Problem requirements: For the listing that follows, give again exactly the lines from the one with "Lemma push_socket h" to the one with "by rewrite (store_socket", including both.

Records shown:
(** C16. The client comes to rest by itself.  From any reachable state before
    [exit], with at least one worker, without a further message or connection:
    no sequence of steps is longer than [weight], and where no step is left
    every listener waits for its connection, every worker for a transaction and
    the queue is empty, so that no listener waits for a node for ever and no
    transaction stays unanswered, unless a listener is about to count a
    transaction of a type other than the five (C2). *)
Theorem client_progress n w : reachable n w -> exiting w = false -> workers w <> [] ->
  (forall k w', nsteps internal k w w' -> Z.of_nat k <= weight w) /\
  (forall w', rtc internal w w' -> (forall w'', ~ internal w' w'') ->
     resting w' \/ step w' Fault).
Proof.
  intros Hr He Hne. split.
  - intros k w' Hk. assert (Hrk : reachable n w' /\ weight w' + Z.of_nat k <= weight w).
    { clear He Hne. induction Hk as [|k x y z Hs _ IH]; [split; [done|lia]|].
      destruct (IH (internal_reachable _ _ _ Hr Hs)) as [Hz Hw]. split; [done|].
      pose proof (internal_weight _ _ Hs). lia. }
    destruct Hrk as [Hr' Hw]. pose proof (weight_nonneg _ _ Hr'). lia.
  - intros w' Hs Hstuck. pose proof (rtc_reachable _ _ _ Hr Hs) as Hr'.
    destruct (rtc_exiting _ _ Hs) as [He' Hlen].
    destruct (reachable_inv _ _ Hr') as (Q & P & tp & H).
    apply (stuck_rests w' Q P tp H); [|apply (reachable_not_returned n); congruence|done].
    intros Hnil. rewrite Hnil in Hlen. by destruct (workers w).
Qed.

(** The client has no counter for the [INTEGRITY] transaction that the
    driver sends first: counting it as queued, as counting it as executing,
    indexes [transaction_counter] and its mutexes out of bounds. *)
Theorem integrity_counter_out_of_bounds w node nd ev :
  nodes w !! node = Some nd -> transaction (client_data nd) = INTEGRITY ->
  listener_step ev (LEnqueue node) w = Fault /\
  forall c, worker_step c (WUncounted node) w = Fault.
Proof.
  intros Hn Ht. cbn [listener_step worker_step]. unfold count_queued, count_executing, type_of.
  rewrite Hn. cbn [mbind option_bind]. rewrite Ht. done.
Qed.

(** ** Connections *)

Definition socket_of (h : heap) (m : positive) : option Z := option_map s (h !! m).

Lemma store_socket f p h h' : (forall nd, s (f nd) = s nd) -> store f p h = Some h' ->
  forall m, socket_of h' m = socket_of h m.
Proof.
  intros Hf (nd & Hnd & ->)%store_some m. unfold socket_of.
  destruct (decide (m = p)) as [->|Hm];
    [by rewrite lookup_insert_eq, Hnd; cbn; rewrite Hf|by rewrite lookup_insert_ne].
Qed.

Lemma push_socket h q n h' q' : push h q n = Some (h', q') ->
  forall m, socket_of h' m = socket_of h m.
Proof.
  unfold push. destruct (store (set_next None) n h) as [h1|] eqn:H1; [|done]. cbn.
  pose proof (store_socket (set_next None) _ _ _ (fun _ => eq_refl) H1) as S1.
  destruct (tail q) as [t|]; [|by intros [= <- _]].
  destruct (store (set_next (Some n)) t h1) as [h2|] eqn:H2; [|done]. cbn. intros [= <- _] m.
  by rewrite (store_socket (set_next (Some n)) _ _ _ (fun _ => eq_refl) H2), S1.
Qed.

Solution below:
Lemma push_socket h q n h' q' : push h q n = Some (h', q') ->
  forall m, socket_of h' m = socket_of h m.
Proof.
  unfold push. destruct (store (set_next None) n h) as [h1|] eqn:H1; [|done]. cbn.
  pose proof (store_socket (set_next None) _ _ _ (fun _ => eq_refl) H1) as S1.
  destruct (tail q) as [t|]; [|by intros [= <- _]].
  destruct (store (set_next (Some n)) t h1) as [h2|] eqn:H2; [|done]. cbn. intros [= <- _] m.
  by rewrite (store_socket (set_next (Some n)) _ _ _ (fun _ => eq_refl) H2), S1.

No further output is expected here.